We developed a new method for synthesising water soluble metal-organic container molecules representing a significant step forward in the design of abiological architectures able to trap, transport or transform chemicals in water or physiological media. We hope that the control of the solubility properties and stability of these nanocontainers will allow others and us to build sophisticated systems for sensing low levels of biologically relevant molecules or environmental pollutants present in urine or the bloodstream in the context of clinical diagnosis. Likewise, our structures may be suitable as vehicles to transport dyes for diagnostic imaging, or to deliver drugs across macroscopic distances. Ultimately, we hope that such water-soluble architectures may serve as nanoreactors for the preparation of new molecules of interest, such as pharmaceuticals, or for the degradation of toxic pollutants such as residual medicines and pesticides that can be found in water streams.
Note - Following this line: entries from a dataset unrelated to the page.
(* ===== verification/Protocol.v ===== *)
(** * Protocol: vts_protocol.h and io_util.h

    The wire format shared by the server and its clients, a 4-byte length in network order
    followed by the payload, on a little-endian host with 32-bit [uint32_t]; and [write_full],
    which the server uses to send a reply. *)
From stdpp Require Import prelude strings list.
From Stdlib Require Import Ascii ZArith Lia.
From S2P Require Import Prelude CString.

Local Open Scope Z_scope.

Definition VTS_MAX_FRAME : Z := Z.shiftl 1 20.

(** ** Words in memory *)

Definition byte_of (z : Z) : ascii := ascii_of_N (Z.to_N (z mod 256)).

(** The four bytes of a [uint32_t] in memory, and the word read back from them. *)
Definition store32 (x : Z) : bytes :=
  [byte_of x; byte_of (x / 2 ^ 8); byte_of (x / 2 ^ 16); byte_of (x / 2 ^ 24)].

Definition load32 (b : bytes) : Z :=
  match b with
  | [b0; b1; b2; b3] => code b0 + code b1 * 2 ^ 8 + code b2 * 2 ^ 16 + code b3 * 2 ^ 24
  | _ => 0
  end.

(** [htonl] and [ntohl] on a little-endian host: the byte swap. *)
Definition bswap32 (x : Z) : Z :=
  (x mod 256) * 2 ^ 24 + (x / 2 ^ 8 mod 256) * 2 ^ 16
  + (x / 2 ^ 16 mod 256) * 2 ^ 8 + (x / 2 ^ 24 mod 256).

Definition be32 (x : Z) : Z := bswap32 x.
Definition le32_to_host (x : Z) : Z := bswap32 x.

(** A message on the wire. *)
Definition encode_frame (p : bytes) : bytes := store32 (be32 (Z.of_nat (length p))) ++ p.

(** ** write_full *)

Section write_full.
(** The answer of the [n]th [write] of a descriptor: bytes taken, or [errno]. *)
Context (wr : nat → bytes → nat + Z).

(** The return value and the bytes that reached the descriptor. *)
Fixpoint write_full_loop (fuel n : nat) (buf : bytes) (off : nat) (sent : bytes) :
    res (Z * bytes) :=
  match fuel with
  | O => NoFuel
  | S fuel =>
    if (off <? length buf)%nat then
      let rest := drop off buf in
      match wr n rest with
      | inl k =>
        if (0 <? k)%nat then write_full_loop fuel (S n) buf (off + k) (sent ++ take k rest)
        else Done (0, sent)
      | inr e =>
        if e =? 4 (* EINTR *) then write_full_loop fuel (S n) buf off sent
        else Done (-1, sent)
      end
    else Done (Z.of_nat off, sent)
  end.

Definition write_full (fuel : nat) (buf : bytes) : res (Z * bytes) :=
  write_full_loop fuel 0 buf 0 [].
End write_full.

(** ** Lemmas *)

Lemma code_range c : 0 ≤ code c < 256.
Proof. unfold code. pose proof (N_ascii_bounded c). lia. Qed.

Lemma code_byte_of z : code (byte_of z) = z mod 256.
Proof.
  unfold code, byte_of. pose proof (Z.mod_pos_bound z 256 ltac:(lia)).
  rewrite N_ascii_embedding by lia. lia.
Qed.

Lemma byte_of_code c : byte_of (code c) = c.
Proof.
  unfold byte_of. rewrite Z.mod_small by apply code_range. unfold code.
  rewrite N2Z.id. apply ascii_N_embedding.
Qed.

(** The four digits of a word in base 256. *)
Lemma digits32 x : in_u 32 x →
  ∃ a b c d, x = a + b * 2 ^ 8 + c * 2 ^ 16 + d * 2 ^ 24
    ∧ 0 ≤ a < 256 ∧ 0 ≤ b < 256 ∧ 0 ≤ c < 256 ∧ 0 ≤ d < 256.
Proof.
  unfold in_u. intros Hx. exists (x mod 256), (x / 256 mod 256), (x / 256 / 256 mod 256),
    (x / 256 / 256 / 256).
  pose proof (Z.div_mod x 256 ltac:(lia)). pose proof (Z.div_mod (x / 256) 256 ltac:(lia)).
  pose proof (Z.div_mod (x / 256 / 256) 256 ltac:(lia)).
  pose proof (Z.mod_pos_bound x 256 ltac:(lia)).
  pose proof (Z.mod_pos_bound (x / 256) 256 ltac:(lia)).
  pose proof (Z.mod_pos_bound (x / 256 / 256) 256 ltac:(lia)).
  lia.
Qed.

Lemma digits_eval a b c d :
  0 ≤ a < 256 → 0 ≤ b < 256 → 0 ≤ c < 256 → 0 ≤ d < 256 →
  let x := a + b * 2 ^ 8 + c * 2 ^ 16 + d * 2 ^ 24 in
  x mod 256 = a ∧ x / 2 ^ 8 mod 256 = b ∧ x / 2 ^ 16 mod 256 = c ∧ x / 2 ^ 24 mod 256 = d.
Proof.
  intros Ha Hb Hc Hd x. unfold x.
  assert (a + b * 2 ^ 8 + c * 2 ^ 16 + d * 2 ^ 24 = a + (b + c * 256 + d * 65536) * 256) as E1
    by lia.
  assert (a + b * 2 ^ 8 + c * 2 ^ 16 + d * 2 ^ 24 = (a + b * 256) + (c + d * 256) * 65536) as E2
    by lia.
  assert (a + b * 2 ^ 8 + c * 2 ^ 16 + d * 2 ^ 24 = (a + b * 256 + c * 65536) + d * 2 ^ 24) as E3
    by lia.
  split_and!.
  - rewrite E1, Z.mod_add, Z.mod_small by lia. done.
  - rewrite E1. change (2 ^ 8) with 256. rewrite Z.div_add, (Z.div_small a) by lia.
    replace (0 + (b + c * 256 + d * 65536)) with (b + (c + d * 256) * 256) by lia.
    rewrite Z.mod_add, Z.mod_small by lia. done.
  - rewrite E2. change (2 ^ 16) with 65536. rewrite Z.div_add, (Z.div_small (a + _)) by lia.
    rewrite Z.add_0_l, Z.mod_add, Z.mod_small by lia. done.
  - rewrite E3, Z.div_add, (Z.div_small (a + _ + _)) by lia. apply Z.mod_small. lia.
Qed.

Lemma bswap32_digits a b c d :
  0 ≤ a < 256 → 0 ≤ b < 256 → 0 ≤ c < 256 → 0 ≤ d < 256 →
  bswap32 (a + b * 2 ^ 8 + c * 2 ^ 16 + d * 2 ^ 24) = d + c * 2 ^ 8 + b * 2 ^ 16 + a * 2 ^ 24.
Proof.
  intros Ha Hb Hc Hd. unfold bswap32.
  destruct (digits_eval a b c d) as (-> & -> & -> & ->); [done..|lia].
Qed.

Lemma bswap32_involutive x : in_u 32 x → bswap32 (bswap32 x) = x.
Proof.
  intros (a & b & c & d & -> & Ha & Hb & Hc & Hd)%digits32.
  rewrite bswap32_digits by done. by rewrite bswap32_digits.
Qed.

Lemma in_u_bswap32 x : in_u 32 x → in_u 32 (bswap32 x).
Proof.
  intros (a & b & c & d & -> & Ha & Hb & Hc & Hd)%digits32.
  rewrite bswap32_digits by done. unfold in_u. lia.
Qed.

Lemma load32_store32 x : in_u 32 x → load32 (store32 x) = x.
Proof.
  intros (a & b & c & d & -> & Ha & Hb & Hc & Hd)%digits32. unfold load32, store32.
  rewrite !code_byte_of. destruct (digits_eval a b c d) as (-> & -> & -> & ->); done.
Qed.

Lemma load32_range b : length b = 4%nat → in_u 32 (load32 b).
Proof.
  destruct b as [|b0 [|b1 [|b2 [|b3 [|]]]]]; try done. intros _.
  pose proof (code_range b0). pose proof (code_range b1). pose proof (code_range b2).
  pose proof (code_range b3). unfold in_u, load32. lia.
Qed.

Lemma store32_load32 b : length b = 4%nat → store32 (load32 b) = b.
Proof.
  destruct b as [|b0 [|b1 [|b2 [|b3 [|]]]]]; try done. intros _.
  destruct (digits_eval (code b0) (code b1) (code b2) (code b3)) as (E0 & E1 & E2 & E3);
    try apply code_range. unfold load32, store32, byte_of. rewrite E0, E1, E2, E3.
  unfold code. by rewrite !N2Z.id, !ascii_N_embedding.
Qed.

(** A length word and as many bytes as it says make a frame. *)
Lemma frame_of_word w b :
  length w = 4%nat → Z.of_nat (length b) = le32_to_host (load32 w) → w ++ b = encode_frame b.
Proof.
  intros Hw Hb. unfold encode_frame. rewrite Hb. unfold be32, le32_to_host.
  by rewrite bswap32_involutive, store32_load32 by (try apply load32_range; done).
Qed.

Lemma length_encode_frame p : length (encode_frame p) = (4 + length p)%nat.
Proof. done. Qed.

(** What a receiver decodes from a frame's header is the payload's length. *)
Lemma frame_header (p : bytes) :
  in_u 32 (Z.of_nat (length p)) →
  le32_to_host (load32 (store32 (be32 (Z.of_nat (length p))))) = Z.of_nat (length p).
Proof.
  intros H. rewrite load32_store32 by by apply in_u_bswap32. by apply bswap32_involutive.
Qed.

Section write_full_lemmas.
Context (wr : nat → bytes → nat + Z).
Context (wr_le : ∀ n (b : bytes) k, wr n b = inl k → (k ≤ length b)%nat).

(** The part of the buffer before [off] has been sent; with [K] bounding the calls that may
    be interrupted, the remaining bytes and calls bound the iterations. *)
Lemma write_full_loop_spec (K fuel n : nat) (buf : bytes) (off : nat) :
  (∀ m b, (K ≤ m)%nat → wr m b ≠ inr 4) →
  (off ≤ length buf)%nat → (K - n + (length buf - off) < fuel)%nat →
  ∃ r sent, write_full_loop wr fuel n buf off (take off buf) = Done (r, sent)
    ∧ (r = Z.of_nat (length buf) ∧ sent = buf
       ∨ r ≤ 0 ∧ ∃ k, (k < length buf)%nat ∧ sent = take k buf).
Proof.
  intros HK. revert n off. induction fuel as [|fuel IH]; intros n off Hoff Hfuel; [lia|].
  cbn [write_full_loop]. destruct (Nat.ltb_spec off (length buf)) as [Hlt|Hge].
  - destruct (wr n (drop off buf)) as [k|e] eqn:E.
    + apply wr_le in E as Hk. rewrite length_drop in Hk.
      destruct (Nat.ltb_spec 0 k) as [Hpos|Hzero].
      * rewrite take_take_drop. apply IH; lia.
      * exists 0, (take off buf). split; [done|]. right. split; [lia|]. eauto.
    + destruct (Z.eqb_spec e 4) as [->|Hne].
      * apply IH; [done|]. destruct (decide (K ≤ n)%nat) as [Hn|]; [|lia].
        by apply (HK n (drop off buf)) in Hn.
      * exists (-1), (take off buf). split; [done|]. right. split; [lia|]. eauto.
  - exists (Z.of_nat off), (take off buf). split; [done|]. left.
    rewrite take_ge by lia. split; [lia|done].
Qed.
End write_full_lemmas.

(** ** Properties *)

(** C34: [write_full]. Whatever the descriptor answers (short writes, interruptions, errors),
    as long as it is interrupted finitely often the loop ends: it reports the whole length
    exactly when the bytes that reached the descriptor are the whole buffer, in order and
    without a gap or repetition; otherwise the result is not positive and a proper prefix
    was sent. *)
Theorem write_full_sends (wr : nat → bytes → nat + Z) (K fuel : nat) (buf : bytes) :
  (∀ n (b : bytes) k, wr n b = inl k → (k ≤ length b)%nat) →
  (∀ m b, (K ≤ m)%nat → wr m b ≠ inr 4) →
  (K + length buf < fuel)%nat →
  ∃ r sent, write_full wr fuel buf = Done (r, sent)
    ∧ (r = Z.of_nat (length buf) ∧ sent = buf
       ∨ r ≤ 0 ∧ ∃ k, (k < length buf)%nat ∧ sent = take k buf).
Proof. intros H1 H2 H3. apply (write_full_loop_spec wr H1 K fuel 0 buf 0); [done|lia|lia]. Qed.

Lemma write_full_sends_witness :
  ∃ r sent, write_full (λ n b, if Nat.eqb n 1 then inr 4 else inl (Nat.min 2 (length b))) 9
              (lit "hello") = Done (r, sent) ∧ r = 5 ∧ sent = lit "hello".
Proof.
  destruct (write_full_sends (λ n b, if Nat.eqb n 1 then inr 4 else inl (Nat.min 2 (length b)))
    2 9 (lit "hello")) as (r & sent & E & _).
  - intros n b k. destruct (Nat.eqb n 1); [done|]. intros H. injection H as <-. destruct b as [|? [|? ?]]; simpl; lia.
  - intros m b Hm. destruct (Nat.eqb_spec m 1); [lia|done].
  - simpl. lia.
  - exists r, sent. split; [exact E|]. vm_compute in E. injection E as <- <-. by split.
Defined.

(** Byte order. The receiver's [ntohl] of the bytes in memory inverts the sender's
    [htonl] on every 32-bit length, and the most significant byte goes first on the wire. *)
Theorem wire_order (x : Z) :
  in_u 32 x →
  le32_to_host (load32 (store32 (be32 x))) = x
  ∧ store32 (be32 x) = [byte_of (x / 2 ^ 24); byte_of (x / 2 ^ 16); byte_of (x / 2 ^ 8); byte_of x].
Proof.
  intros Hx. split.
  - rewrite load32_store32 by by apply in_u_bswap32. by apply bswap32_involutive.
  - destruct (digits32 x Hx) as (a & b & c & d & -> & Ha & Hb & Hc & Hd).
    unfold be32. rewrite bswap32_digits by done. unfold store32, byte_of.
    destruct (digits_eval a b c d) as (-> & -> & -> & ->); [done..|].
    by destruct (digits_eval d c b a) as (-> & -> & -> & ->).
Qed.

Lemma wire_order_witness : store32 (be32 258) = [byte_of 0; byte_of 0; byte_of 1; byte_of 2].
Proof.
  destruct (wire_order 258) as [_ H]; [vm_compute; split; congruence|]. rewrite H. reflexivity.
Defined.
We also developed new and useful triangular-prismatic host frameworks with a remarkable ability to selectively bind a collection of pharmaceutically relevant molecules or toxic organochlorine pesticides. Whereas the central binding sites of most previously described capsules are roughly spherical, those of the triangular prisms are prolate. This decreased symmetry promoted the binding of a collection of complex natural products—steroids, opiates, alkaloids, and other drugs bound within the prisms. The flexible nature of the structures induced complex binding interactions involving collections of guests, including cooperative binding events and guest aggregation around the cage, underscoring the utility of our system to generate diverse host–guest dynamics from simple building blocks. The general concept of designing heteroleptic structures with smaller cavities than those of their homoleptic derivatives may provide a new method for optimizing the formation of low-symmetry structures that recognize diverse and targeted sets of prolate guests, including many pharmaceuticals beyond those explored so far. Such structures may serve as the basis of new chemical sensing and purification systems, enabling new liquid extraction methods that select for specific molecules within biological feedstocks.